PROVIDED RECORDS: Begin

(** * EventSort clients: session bootstrap, review queue and swipe resolver

  A shallow embedding of the two browser clients of the repository:

  - [EventsortUi]: the single-card client
    (eventsort-ui: [App.tsx], [components/EventCard.tsx],
    [services/api.ts], [types/Event.ts]);
  - [Frontend]: the list client built on a query cache
    (frontend: [App.jsx], [hooks/useAuth.js], [hooks/useEvents.js],
    [api/client.js]).

  JavaScript runs the application code on one thread; an [async]
  function is cut at each [await] into a synchronous prefix and the
  continuations that the environment resumes when the awaited promise
  settles.  Both clients are therefore modelled as transition systems
  whose actions are the things the environment does: it mounts a
  component, delivers a gesture, settles an outstanding request, fires
  a timer.  A handler reads the state that the handlers before it left:
  the state updates of one action are committed (the component has
  rendered again) before the next action is delivered. *)

From Stdlib Require Import ZArith Lia.
From stdpp Require Import base option list strings pretty gmap.

Local Open Scope string_scope.
Local Open Scope list_scope.

(** ** JavaScript values used by both clients *)

Module Js.

(** Truthiness of a string: only the empty string is falsy. *)
Definition truthy (s : string) : bool :=
  if decide (s = "") then false else true.

(** Truthiness of [string | null]. *)
Definition truthyOpt (o : option string) : bool :=
  match o with
  | Some s => truthy s
  | None => false
  end.

(** [a || b] on [string | null] with a string fallback. *)
Definition orElse (o : option string) (d : string) : string :=
  match o with
  | Some s => if truthy s then s else d
  | None => d
  end.

(** [s !== t] on strings. *)
Definition strictNe (s t : string) : bool :=
  if decide (s = t) then false else true.

(** [Number.MAX_SAFE_INTEGER] and [Number.isSafeInteger]: the integers
    a JavaScript number holds exactly and tells apart from their
    neighbours. *)
Definition MAX_SAFE_INTEGER : Z := 2 ^ 53 - 1.

Definition isSafeInteger (n : Z) : Prop :=
  (- MAX_SAFE_INTEGER <= n <= MAX_SAFE_INTEGER)%Z.

(** [n.toString()] / template interpolation of a number.  Numbers are
    modelled as integers; the code compares them with [0] and prints
    them, nothing else.  The text is the decimal numeral, which is what
    JavaScript prints for every safe integer.  A larger integer reaches
    the code rounded to the nearest double (so neighbours fall
    together) and is printed in exponent form from [1e21] on: what is
    stated about the digits of the text is stated for safe integers. *)
Definition numToString (n : Z) : string := pretty n.

Definition boolToString (b : bool) : string :=
  if b then "true" else "false".

End Js.

(** ** Browser objects: Web Storage and the query string *)

Module Web.

(** [localStorage] / [sessionStorage]: string keys, string values. *)
Abbreviation Storage := (gmap string string).

Definition getItem (st : Storage) (k : string) : option string := st !! k.

Definition setItem (st : Storage) (k v : string) : Storage := <[k := v]> st.

(** [new URLSearchParams(window.location.search)], already split into
    its name/value pairs, in the order of the query string. *)
Definition URLSearchParams := list (string * string).

(** [params.get(name)]: the first value with that name, or [null]. *)
Fixpoint get (ps : URLSearchParams) (name : string) : option string :=
  match ps with
  | [] => None
  | (k, v) :: rest => if decide (k = name) then Some v else get rest name
  end.

End Web.

(** ** The HTTP client (axios) as far as the clients use it *)

Module Axios.

Inductive Method := GET | POST.

(** The request bodies the clients send. *)
Inductive Body :=
| NoBody
| SwipeBody (interested : bool).

Record Config := mkConfig {
  baseURL : string;
  method : Method;
  url : string;
  params : list (string * string);
  body : Body;
  headers : gmap string string
}.

Definition withHeader (c : Config) (k v : string) : Config :=
  {| baseURL := baseURL c; method := method c; url := url c;
     params := params c; body := body c;
     headers := <[k := v]> (headers c) |}.

Definition header (c : Config) (k : string) : option string :=
  headers c !! k.

(** A request interceptor sees the storage of the moment the request
    is made. *)
Definition Interceptor := Web.Storage -> Config -> Config.

Global Instance Method_eq_dec : EqDecision Method.
Proof. solve_decision. Defined.

Global Instance Body_eq_dec : EqDecision Body.
Proof. solve_decision. Defined.

End Axios.

(** ** The data both clients exchange with the server ([types/Event.ts]) *)

Record Event := mkEvent {
  id : Z;
  user_id : Z;
  username : string;
  title : string;
  event_type : string;
  date : string;
  location : option string;
  synopsis : string;
  organisation : option string;
  fee : option Z;
  signup_link : option string;
  deadline : option string;
  target_audience : option string;
  refreshments : option string;
  key_speakers : option string;
  raw_message : option string;
  user_interested : option bool;
  date_created : string
}.

Record AuthResponse := mkAuthResponse {
  auth_user_id : Z;
  auth_username : string;
  auth_message : string
}.

Record SwipeResponse := mkSwipeResponse {
  success : bool;
  event_id : Z;
  interested : bool;
  message : string
}.

Record Stats := mkStats {
  total_events : Z;
  stat_interested : Z;
  not_interested : Z;
  pending_swipes : Z;
  urgent_events : Z
}.

(** What a settled request carries: [response.data] on success, and on
    failure the part of the error the code looks at,
    [err.response?.data?.error]. *)
Inductive Payload :=
| AuthData (r : AuthResponse)
| EventsData (l : list Event)
| EventData (e : Event)
| SwipeData (r : SwipeResponse)
| StatsData (s : Stats).

Record AxiosError := mkAxiosError {
  response_data_error : option string
}.

(** What the application does to the outside world, in order. *)
Inductive Effect :=
| Request (c : Axios.Config)
| StorageWrite (k v : string)
| SetTimeout (ms : nat)
| ConsoleLog (msg : string)
| ConsoleError (msg : string).

Definition isRequest (e : Effect) : bool :=
  match e with Request _ => true | _ => false end.

Definition isStorageWrite (e : Effect) : bool :=
  match e with StorageWrite _ _ => true | _ => false end.

Definition isWriteTo (k : string) (e : Effect) : bool :=
  match e with
  | StorageWrite k' _ => if decide (k' = k) then true else false
  | _ => false
  end.

(** The requests among a list of effects, oldest first. *)
Definition requests (es : list Effect) : list Axios.Config :=
  omap (fun e => match e with Request c => Some c | _ => None end) es.

(** Does the request go to this path with this method? *)
Definition isCall (m : Axios.Method) (path : string) (c : Axios.Config) : bool :=
  if decide (Axios.method c = m) then
    if decide (Axios.url c = path) then true else false
  else false.

(** ** The single-card client (eventsort-ui) *)

Module EventsortUi.

(** *** [components/EventCard.tsx] *)

(** The rows of the card's details block, in the order of the markup. *)
Inductive Detail :=
| DDate | DLocation | DOrganisation | DFee
| DRefreshments | DAudience | DSpeakers.

(** [{cond && <div>…{text}</div>}]: a row when [cond] holds, nothing
    otherwise. *)
Definition when (cond : bool) (d : Detail) (text : string) : list (Detail * string) :=
  if cond then [(d, text)] else [].

(** [event.x && event.x !== skip && (…{event.x}…)] *)
Definition unlessDefault (o : option string) (skip : string) (d : Detail)
  : list (Detail * string) :=
  match o with
  | Some s => when (Js.truthy s && Js.strictNe s skip) d s
  | None => []
  end.

(** [{event.fee !== null && event.fee > 0 && (… ${event.fee} …)}] *)
Definition feeDetail (e : Event) : list (Detail * string) :=
  match fee e with
  | Some f => when (0 <? f)%Z DFee ("$" +:+ Js.numToString f)
  | None => []
  end.

Definition EventCard (e : Event) : list (Detail * string) :=
  [(DDate, date e)]
  ++ [(DLocation, Js.orElse (location e) "TBC")]
  ++ match organisation e with
     | Some o => when (Js.truthy o) DOrganisation o
     | None => []
     end
  ++ feeDetail e
  ++ unlessDefault (refreshments e) "none" DRefreshments
  ++ unlessDefault (target_audience e) "all students" DAudience
  ++ unlessDefault (key_speakers e) "None" DSpeakers.

(** *** [services/api.ts] *)

Definition API_BASE_URL : string :=
  "https://api-production-ce2b.up.railway.app/".

(** [api.interceptors.request.use]: add the stored user id as a bearer
    credential when there is one. *)
Definition interceptor : Axios.Interceptor := fun localStorage config =>
  match Web.getItem localStorage "user_id" with
  | Some userId =>
      if Js.truthy userId
      then Axios.withHeader config "Authorization" ("Bearer " +:+ userId)
      else config
  | None => config
  end.

(** A request made through the [api] instance: its defaults, then the
    interceptor. *)
Definition api (localStorage : Web.Storage) (m : Axios.Method) (path : string)
    (ps : list (string * string)) (b : Axios.Body) : Axios.Config :=
  interceptor localStorage
    {| Axios.baseURL := API_BASE_URL; Axios.method := m; Axios.url := path;
       Axios.params := ps; Axios.body := b;
       Axios.headers := {[ "Content-Type" := "application/json" ]} |}.

(** [validateToken] goes through the bare [axios], not through [api]:
    no instance defaults and no interceptor. *)
Definition validateToken (token : string) : Axios.Config :=
  {| Axios.baseURL := ""; Axios.method := Axios.POST;
     Axios.url := API_BASE_URL +:+ "/auth/validate-token";
     Axios.params := [("token", token)]; Axios.body := Axios.NoBody;
     Axios.headers := ∅ |}.

Definition getEvents (ls : Web.Storage) (filter : string) : Axios.Config :=
  api ls Axios.GET "/events"
    [("filter", filter); ("include_raw", Js.boolToString false)] Axios.NoBody.

Definition getEvent (ls : Web.Storage) (eventId : Z) (includeRaw : bool)
  : Axios.Config :=
  api ls Axios.GET ("/events/" +:+ Js.numToString eventId)
    [("include_raw", Js.boolToString includeRaw)] Axios.NoBody.

Definition swipeEvent (ls : Web.Storage) (eventId : Z) (interested : bool)
  : Axios.Config :=
  api ls Axios.POST ("/events/" +:+ Js.numToString eventId +:+ "/swipe")
    [] (Axios.SwipeBody interested).

Definition getInterestedEvents (ls : Web.Storage) : Axios.Config :=
  api ls Axios.GET "/events/interested/all"
    [("include_raw", Js.boolToString false)] Axios.NoBody.

Definition getStats (ls : Web.Storage) : Axios.Config :=
  api ls Axios.GET "/stats" [] Axios.NoBody.

(** The calls of the module that go through [api]. *)
Inductive ApiCall :=
| CallGetEvents (filter : string)
| CallGetEvent (eventId : Z) (includeRaw : bool)
| CallSwipeEvent (eventId : Z) (interested : bool)
| CallGetInterestedEvents
| CallGetStats.

Definition send (ls : Web.Storage) (c : ApiCall) : Axios.Config :=
  match c with
  | CallGetEvents f => getEvents ls f
  | CallGetEvent i r => getEvent ls i r
  | CallSwipeEvent i b => swipeEvent ls i b
  | CallGetInterestedEvents => getInterestedEvents ls
  | CallGetStats => getStats ls
  end.

(** *** [App.tsx] *)

Inductive Direction := left | right.

(** The component's [useState] cells. *)
Record AppState := mkAppState {
  events : list Event;
  currentIndex : nat;
  loading : bool;
  error : option string;
  authenticated : bool;
  swiping : bool;
  swipeDirection : option Direction
}.

(** An [async] function suspended at an [await]. *)
Inductive Awaiting :=
| AwaitValidateToken
| AwaitGetEvents
| AwaitSwipeEvent (direction : Direction) (currentEvent : Event).

Record World := mkWorld {
  search : Web.URLSearchParams;
  app : AppState;
  localStorage : Web.Storage;
  inflight : list Awaiting;
  timers : nat;
  trace : list Effect
}.

Definition setApp (w : World) (a : AppState) : World :=
  {| search := search w; app := a; localStorage := localStorage w;
     inflight := inflight w; timers := timers w; trace := trace w |}.

Definition emit (w : World) (e : Effect) : World :=
  {| search := search w; app := app w; localStorage := localStorage w;
     inflight := inflight w; timers := timers w; trace := trace w ++ [e] |}.

(** Send a request and suspend on it. *)
Definition await (w : World) (c : Axios.Config) (k : Awaiting) : World :=
  {| search := search w; app := app w; localStorage := localStorage w;
     inflight := inflight w ++ [k]; timers := timers w;
     trace := trace w ++ [Request c] |}.

Definition storageSetItem (w : World) (k v : string) : World :=
  {| search := search w; app := app w;
     localStorage := Web.setItem (localStorage w) k v;
     inflight := inflight w; timers := timers w;
     trace := trace w ++ [StorageWrite k v] |}.

Definition setTimeout (w : World) (ms : nat) : World :=
  {| search := search w; app := app w; localStorage := localStorage w;
     inflight := inflight w; timers := S (timers w);
     trace := trace w ++ [SetTimeout ms] |}.

Definition setEvents (a : AppState) (l : list Event) : AppState :=
  {| events := l; currentIndex := currentIndex a; loading := loading a;
     error := error a; authenticated := authenticated a;
     swiping := swiping a; swipeDirection := swipeDirection a |}.

Definition setCurrentIndex (a : AppState) (f : nat -> nat) : AppState :=
  {| events := events a; currentIndex := f (currentIndex a);
     loading := loading a; error := error a;
     authenticated := authenticated a; swiping := swiping a;
     swipeDirection := swipeDirection a |}.

Definition setLoading (a : AppState) (b : bool) : AppState :=
  {| events := events a; currentIndex := currentIndex a; loading := b;
     error := error a; authenticated := authenticated a;
     swiping := swiping a; swipeDirection := swipeDirection a |}.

PROVIDED RECORDS: End

#### [WORK TO BE COMPLETED]
Set down only the lines above that fall between the line holding "params : list (string * string);" and the line holding "(r : SwipeResponse)", inclusive, keeping each exact.

#### [ANSWER]
  params : list (string * string);
  body : Body;
  headers : gmap string string
}.

Definition withHeader (c : Config) (k v : string) : Config :=
  {| baseURL := baseURL c; method := method c; url := url c;
     params := params c; body := body c;
     headers := <[k := v]> (headers c) |}.

Definition header (c : Config) (k : string) : option string :=
  headers c !! k.

(** A request interceptor sees the storage of the moment the request
    is made. *)
Definition Interceptor := Web.Storage -> Config -> Config.

Global Instance Method_eq_dec : EqDecision Method.
Proof. solve_decision. Defined.

Global Instance Body_eq_dec : EqDecision Body.
Proof. solve_decision. Defined.

End Axios.

(** ** The data both clients exchange with the server ([types/Event.ts]) *)

Record Event := mkEvent {
  id : Z;
  user_id : Z;
  username : string;
  title : string;
  event_type : string;
  date : string;
  location : option string;
  synopsis : string;
  organisation : option string;
  fee : option Z;
  signup_link : option string;
  deadline : option string;
  target_audience : option string;
  refreshments : option string;
  key_speakers : option string;
  raw_message : option string;
  user_interested : option bool;
  date_created : string
}.

Record AuthResponse := mkAuthResponse {
  auth_user_id : Z;
  auth_username : string;
  auth_message : string
}.

Record SwipeResponse := mkSwipeResponse {
  success : bool;
  event_id : Z;
  interested : bool;
  message : string
}.

Record Stats := mkStats {
  total_events : Z;
  stat_interested : Z;
  not_interested : Z;
  pending_swipes : Z;
  urgent_events : Z
}.

(** What a settled request carries: [response.data] on success, and on
    failure the part of the error the code looks at,
    [err.response?.data?.error]. *)
Inductive Payload :=
| AuthData (r : AuthResponse)
| EventsData (l : list Event)
| EventData (e : Event)
| SwipeData (r : SwipeResponse)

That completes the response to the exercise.